◆ **THE TASK**
Only one stretch of the records below should be repeated. It starts with the line containing "Definition rebind (id" and goes on through the line containing "(** ** The abstract stream", exactly as written.
*** Opening RAW DATA ***
(* ===== verification/ClientStream.v ===== *)
(** * The client's event stream

    The subscription object built by [#createSubscription] of
    [packages/client/src/graphorin-client.ts]: frames pushed by the transport
    are queued for, or handed to, the consumer that calls [next()]; and the
    abstract stream it implements.

    Each call of [next()] is a promise numbered in call order; [cs_settled]
    holds the promises settled so far. *)

From S2P Require Import Prelude JsValue ReplayBuffer Dispatcher.

Local Open Scope string_scope.

Inductive CloseReason := CUnsubscribed | CTransportClosed | CAborted.

(** [ClientAbortedError], the [flow-overflow] error, and errors passed in. *)
Inductive ClientError := EAborted | EFlowOverflow | EGiven (message : string).

Inductive outcome := GotValue (f : EventFrame) | GotDone | GotError (e : ClientError).

Record ClientSub := mkSub {
  cs_id : string;
  cs_subject : string;
  cs_queue : list EventFrame;
  cs_lifecycle : list (LifecycleStatus * option string);
  cs_markers : list (string * Z);
  cs_waiters : list nat;
  cs_closed : bool;
  cs_closeError : option ClientError;
  cs_last : option string;
  cs_nexts : nat;
  cs_settled : list (nat * outcome);
}.

(** [#createSubscription] *)
Definition createSubscription (id subject : string) (snapshotEventId : option string) : ClientSub :=
  mkSub id subject [] [] [] [] false None snapshotEventId 0 [].

Definition upd_stream queue waiters last settled (s : ClientSub) : ClientSub :=
  mkSub (cs_id s) (cs_subject s) queue (cs_lifecycle s) (cs_markers s) waiters (cs_closed s) (cs_closeError s) last
    (cs_nexts s) settled.

Definition end_outcome (e : option ClientError) : outcome := match e with Some e => GotError e | None => GotDone end.

Definition close (reason : CloseReason) (err : option ClientError) (s : ClientSub) : ClientSub :=
  if cs_closed s then s
  else
    let closeError := match err, reason with
                      | Some e, _ => Some e
                      | None, CAborted => Some EAborted
                      | None, _ => cs_closeError s
                      end in
    mkSub (cs_id s) (cs_subject s) (cs_queue s) (cs_lifecycle s) (cs_markers s) [] true closeError (cs_last s) (cs_nexts s)
      (cs_settled s ++ map (fun t => (t, end_outcome closeError)) (cs_waiters s))%list.

Section Stream.
Context (queueLimit : nat).

Definition push (frame : EventFrame) (s : ClientSub) : ClientSub :=
  if cs_closed s then s
  else
    let last := Some (fr_eventId frame) in
    match cs_waiters s with
    | t :: ts => upd_stream (cs_queue s) ts last (cs_settled s ++ [(t, GotValue frame)])%list s
    | [] =>
        if bool_decide (0 < queueLimit) && bool_decide (queueLimit <= length (cs_queue s))
        then close CAborted (Some EFlowOverflow) (upd_stream (cs_queue s) [] last (cs_settled s) s)
        else upd_stream (cs_queue s ++ [frame])%list [] last (cs_settled s) s
    end.

(** [next()] of the iterator *)
Definition next (s : ClientSub) : ClientSub :=
  let t := cs_nexts s in
  let issued waiters queue settled :=
    mkSub (cs_id s) (cs_subject s) queue (cs_lifecycle s) (cs_markers s) waiters (cs_closed s) (cs_closeError s) (cs_last s)
      (S t) settled in
  match cs_queue s with
  | f :: q => issued (cs_waiters s) q (cs_settled s ++ [(t, GotValue f)])%list
  | [] =>
      if cs_closed s then issued (cs_waiters s) [] (cs_settled s ++ [(t, end_outcome (cs_closeError s))])%list
      else issued (cs_waiters s ++ [t])%list [] (cs_settled s)
  end.

(** [return()] of the iterator: its own promise is settled at once. *)
Definition iterator_return (s : ClientSub) : ClientSub := close CUnsubscribed None s.

Definition pushLifecycle (status : LifecycleStatus) (reason : option string) (s : ClientSub) : ClientSub :=
  let s := mkSub (cs_id s) (cs_subject s) (cs_queue s) (cs_lifecycle s ++ [(status, reason)])%list (cs_markers s) (cs_waiters s)
             (cs_closed s) (cs_closeError s) (cs_last s) (cs_nexts s) (cs_settled s) in
  match status with
  | Completed => close CUnsubscribed None s
  | Aborted | Failed => close CAborted None s
  | Running | Paused => s
  end.

Definition pushReplayMarker (eventId : string) (droppedCount : Z) (s : ClientSub) : ClientSub :=
  mkSub (cs_id s) (cs_subject s) (cs_queue s) (cs_lifecycle s) (cs_markers s ++ [(eventId, droppedCount)])%list (cs_waiters s)
    (cs_closed s) (cs_closeError s) (cs_last s) (cs_nexts s) (cs_settled s).

Definition rebind (id : string) (s : ClientSub) : ClientSub :=
  mkSub id (cs_subject s) (cs_queue s) (cs_lifecycle s) (cs_markers s) (cs_waiters s) (cs_closed s) (cs_closeError s)
    (cs_last s) (cs_nexts s) (cs_settled s).

(** ** The abstract stream

    The frames accepted, how many were asked for, and how it ended. *)

Record Stream := mkStream { st_frames : list EventFrame; st_asked : nat; st_end : option outcome }.

Inductive stream_op :=
| OPush (f : EventFrame)
| ONext
| OReturn
| OClose (reason : CloseReason) (err : option ClientError)
| OLifecycle (status : LifecycleStatus) (reason : option string)
| OMarker (eventId : string) (droppedCount : Z)
| ORebind (id : string).

Definition impl_step (o : stream_op) (s : ClientSub) : ClientSub :=
  match o with
  | OPush f => push f s
  | ONext => next s
  | OReturn => iterator_return s
  | OClose r e => close r e s
  | OLifecycle st r => pushLifecycle st r s
  | OMarker e n => pushReplayMarker e n s
  | ORebind id => rebind id s
  end.

Definition finish (e : outcome) (a : Stream) : Stream :=
  match st_end a with Some _ => a | None => mkStream (st_frames a) (st_asked a) (Some e) end.

(** A frame is accepted unless the stream has ended, or the consumer is
    [queueLimit] frames behind: then it ends. *)
Definition spec_step (o : stream_op) (a : Stream) : Stream :=
  match o with
  | OPush f =>
      match st_end a with
      | Some _ => a
      | None =>
          if bool_decide (0 < queueLimit) && bool_decide (queueLimit <= length (st_frames a) - st_asked a)
          then finish (GotError EFlowOverflow) a
          else mkStream (st_frames a ++ [f])%list (st_asked a) None
      end
  | ONext => mkStream (st_frames a) (S (st_asked a)) (st_end a)
  | OReturn => finish GotDone a
  | OClose r (Some e) => finish (GotError e) a
  | OClose CAborted None => finish (GotError EAborted) a
  | OClose _ None => finish GotDone a
  | OLifecycle Completed _ => finish GotDone a
  | OLifecycle (Aborted | Failed) _ => finish (GotError EAborted) a
  | OLifecycle _ _ | OMarker _ _ | ORebind _ => a
  end.

(** What the [t]-th call of [next()] yields: the [t]-th accepted frame, else the
    end of the stream, else nothing yet. *)
Definition answer (a : Stream) (t : nat) : option outcome :=
  match st_frames a !! t with Some f => Some (GotValue f) | None => st_end a end.

Fixpoint settled_at (t : nat) (l : list (nat * outcome)) : option outcome :=
  match l with [] => None | (t', o) :: l' => if decide (t = t') then Some o else settled_at t l' end.

(** ** Refinement *)

Record matches (s : ClientSub) (a : Stream) : Prop := {
  mt_asked : cs_nexts s = st_asked a;
  mt_queue : cs_queue s = drop (st_asked a) (st_frames a);
  mt_end : st_end a = if cs_closed s then Some (end_outcome (cs_closeError s)) else None;
  mt_fresh : cs_closed s = false -> cs_closeError s = None;
  mt_waiters : cs_waiters s = if cs_closed s then [] else seq (length (st_frames a)) (st_asked a - length (st_frames a));
  mt_settled : forall t, settled_at t (cs_settled s) = if decide (t < st_asked a) then answer a t else None;
}.

Lemma settled_app t l l' : settled_at t (l ++ l') = match settled_at t l with Some o => Some o | None => settled_at t l' end.
Proof. induction l as [|[t' o] l IH]; simpl; [done|]. by case_decide. Qed.

Lemma settled_map t (l : list nat) o : settled_at t (map (fun t => (t, o)) l) = if decide (t ∈ l) then Some o else None.
Proof.
  induction l as [|x l IH]; [done|]. cbn [map settled_at]. rewrite IH. repeat case_decide; set_solver.
Qed.

Lemma matches_initial id subject snap : matches (createSubscription id subject snap) (mkStream [] 0 None).
Proof. split; try done. Qed.

Lemma matches_close s a reason err e :
  matches s a ->
  e = match err, reason with Some e, _ => GotError e | None, CAborted => GotError EAborted | None, _ => GotDone end ->
  matches (close reason err s) (finish e a).
Proof.
  intros [M1 M2 M3 M4 M5 M6] ->. unfold close, finish. destruct (cs_closed s) eqn:Ec; rewrite M3; [by split; rewrite ?Ec|].
  rewrite (M4 eq_refl). set (ce := match err, reason with Some e, _ => Some e | None, CAborted => Some EAborted | None, _ => None end).
  assert (match err, reason with Some e, _ => GotError e | None, CAborted => GotError EAborted | None, _ => GotDone end = end_outcome ce) as ->
    by (unfold ce; by destruct err, reason).
  split; cbn -[seq]; try done. intros t. rewrite settled_app, M6, settled_map, M5. unfold answer. rewrite M3. cbn -[seq].
  destruct (decide (t ∈ seq _ _)) as [Hin|Hin]; rewrite elem_of_seq in Hin;
    (destruct (st_frames a !! t) as [f|] eqn:Ef; [apply lookup_lt_Some in Ef|apply lookup_ge_None in Ef]); repeat case_decide; try done; lia.
Qed.

Lemma matches_push s a f : matches s a -> matches (push f s) (spec_step (OPush f) a).
Proof.
  intros HM. pose proof HM as [M1 M2 M3 M4 M5 M6]. unfold push. cbn [spec_step]. destruct (cs_closed s) eqn:Ec; rewrite M3; [done|].
  rewrite M5. destruct (decide (length (st_frames a) < st_asked a)) as [Hlt|Hge].
  - replace (st_asked a - length (st_frames a))%nat with (S (st_asked a - S (length (st_frames a)))) by lia. cbn [seq].
    rewrite (bool_decide_ext (queueLimit <= length (st_frames a) - st_asked a)%nat (queueLimit = 0)%nat) by lia.
    replace (bool_decide (0 < queueLimit) && bool_decide (queueLimit = 0))%nat with false by (repeat case_bool_decide; simpl; try done; lia).
    split; cbn; try done.
    + rewrite M2, !drop_ge; [done|rewrite length_app; simpl; lia|lia].
    + by rewrite Ec.
    + intros _. by apply M4.
    + rewrite Ec, length_app. simpl. f_equal; lia.
    + intros t. rewrite settled_app, M6. unfold answer. rewrite M3. cbn.
      destruct (decide (t = length (st_frames a))) as [->|Hne].
      * rewrite lookup_ge_None_2, list_lookup_middle by done. repeat case_decide; try done; lia.
      * destruct (decide (t < length (st_frames a)))%nat as [Hl|Hl].
        { destruct (lookup_lt_is_Some_2 (st_frames a) t Hl) as [g Hg]. rewrite Hg, (lookup_app_l_Some _ _ _ _ Hg). repeat case_decide; try done; lia. }
        { rewrite !lookup_ge_None_2 by (rewrite ?length_app; simpl; lia). repeat case_decide; try done; lia. }
  - replace (st_asked a - length (st_frames a))%nat with 0%nat by lia. cbn [seq].
    assert (length (cs_queue s) = length (st_frames a) - st_asked a)%nat as Hq by (rewrite M2; apply length_drop).
    rewrite Hq. destruct (bool_decide _ && bool_decide _).
    + apply matches_close; [|done]. split; cbn; rewrite ?Ec; try done.
      by replace (st_asked a - length (st_frames a))%nat with 0%nat by lia.
    + split; cbn; try done.
      * rewrite M2, drop_app_le by lia. done.
      * by rewrite Ec.
      * intros _. by apply M4.
      * rewrite Ec, length_app. simpl. by replace (st_asked a - (length (st_frames a) + 1))%nat with 0%nat by lia.
      * intros t. rewrite M6. unfold answer. rewrite M3. cbn. case_decide; [|done].
        destruct (lookup_lt_is_Some_2 (st_frames a) t ltac:(lia)) as [g Hg]. by rewrite Hg, (lookup_app_l_Some _ _ _ _ Hg).
Qed.

Lemma matches_next s a : matches s a -> matches (next s) (spec_step ONext a).
Proof.
  intros HM. pose proof HM as [M1 M2 M3 M4 M5 M6]. unfold next. cbn [spec_step]. rewrite M1.
  assert (forall o settled', settled' = (cs_settled s ++ [(st_asked a, o)])%list -> answer a (st_asked a) = Some o ->
            forall t, settled_at t settled' = if decide (t < S (st_asked a)) then answer a t else None) as Hset.
  { intros o settled' -> Ho t. rewrite settled_app, M6. simpl. repeat case_decide; subst; try done; try lia.
    by destruct (answer a t). }
  destruct (cs_queue s) as [|f q] eqn:Eq.
  - symmetry in M2. apply (f_equal length) in M2 as Hlen. rewrite length_drop in Hlen. simpl in Hlen.
    assert (st_frames a !! st_asked a = None) as Hnone by (apply lookup_ge_None_2; lia).
    assert (drop (S (st_asked a)) (st_frames a) = []) as Hdrop by (apply drop_ge; lia).
    destruct (cs_closed s) eqn:Ec; split; cbn -[drop seq]; rewrite ?Ec; try done.
    + apply (Hset (end_outcome (cs_closeError s))); [done|]. unfold answer. by rewrite Hnone.
    + rewrite M5. replace (S (st_asked a) - length (st_frames a))%nat with (S (st_asked a - length (st_frames a)))%nat by lia.
      rewrite seq_S. f_equal. f_equal. lia.
    + intros t. rewrite M6. change (answer (mkStream (st_frames a) (S (st_asked a)) (st_end a)) t) with (answer a t).
      repeat case_decide; try done; try lia. assert (t = st_asked a) as -> by lia. unfold answer. by rewrite Hnone, M3.
  - assert (st_frames a !! st_asked a = Some f) as Hf.
    { rewrite <- (Nat.add_0_r (st_asked a)), <- lookup_drop, <- M2. done. }
    apply lookup_lt_Some in Hf as Hlt. split; cbn -[drop seq]; try done.
    + rewrite (drop_S _ _ _ Hf) in M2. by simplify_eq.
    + rewrite M5. destruct (cs_closed s); [done|].
      replace (st_asked a - length (st_frames a))%nat with 0%nat by lia. by replace (S (st_asked a) - length (st_frames a))%nat with 0%nat by lia.
    + apply (Hset (GotValue f)); [done|]. unfold answer. by rewrite Hf.
Qed.

Lemma matches_step o s a : matches s a -> matches (impl_step o s) (spec_step o a).
Proof.
  intros HM. destruct o as [f| | |r e|st r|e n|id]; cbn [impl_step spec_step].
  - by apply matches_push.
  - by apply matches_next.
  - by apply matches_close.
  - destruct e as [e|], r; by apply matches_close.
  - assert (matches (mkSub (cs_id s) (cs_subject s) (cs_queue s) (cs_lifecycle s ++ [(st, r)])%list (cs_markers s) (cs_waiters s)
              (cs_closed s) (cs_closeError s) (cs_last s) (cs_nexts s) (cs_settled s)) a) as HM' by (destruct HM; by split).
    unfold pushLifecycle. destruct st; try done; by apply matches_close.
  - destruct HM. by split.
  - destruct HM. by split.
Qed.
End Stream.

(** C33: The client's event stream is a queue. Under any interleaving of frames
    arriving, [next()] calls, iterator returns, lifecycle frames, errors, replay
    markers and re-binding to a new server id, the [t]-th call of [next()] is
    answered exactly as the abstract stream says: with the [t]-th frame accepted,
    as soon as there is one; with the end of the stream (the error, if it ended
    abnormally), once it has ended and every accepted frame has been handed out;
    and it stays pending otherwise. Frames are accepted until the stream ends,
    which it does when the consumer falls [queueLimit] frames behind. *)
Theorem stream_is_a_queue (queueLimit : nat) (id subject : string) (snap : option string) (ops : list stream_op) (t : nat) :
  let s := foldl (fun s o => impl_step queueLimit o s) (createSubscription id subject snap) ops in
  let a := foldl (fun a o => spec_step queueLimit o a) (mkStream [] 0 None) ops in
  settled_at t (cs_settled s) = if decide (t < st_asked a) then answer a t else None.
Proof.
  intros s a. apply mt_settled. unfold s, a. generalize (matches_initial id subject snap).
  generalize (createSubscription id subject snap) as s0. generalize (mkStream [] 0 None) as a0.
  induction ops as [|o ops IH]; intros a0 s0 HM; simpl; [done|]. by apply IH, matches_step.
Qed.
*** Closing RAW DATA ***
◆ **RESULT BELOW**
Definition rebind (id : string) (s : ClientSub) : ClientSub :=
  mkSub id (cs_subject s) (cs_queue s) (cs_lifecycle s) (cs_markers s) (cs_waiters s) (cs_closed s) (cs_closeError s)
    (cs_last s) (cs_nexts s) (cs_settled s).

(** ** The abstract stream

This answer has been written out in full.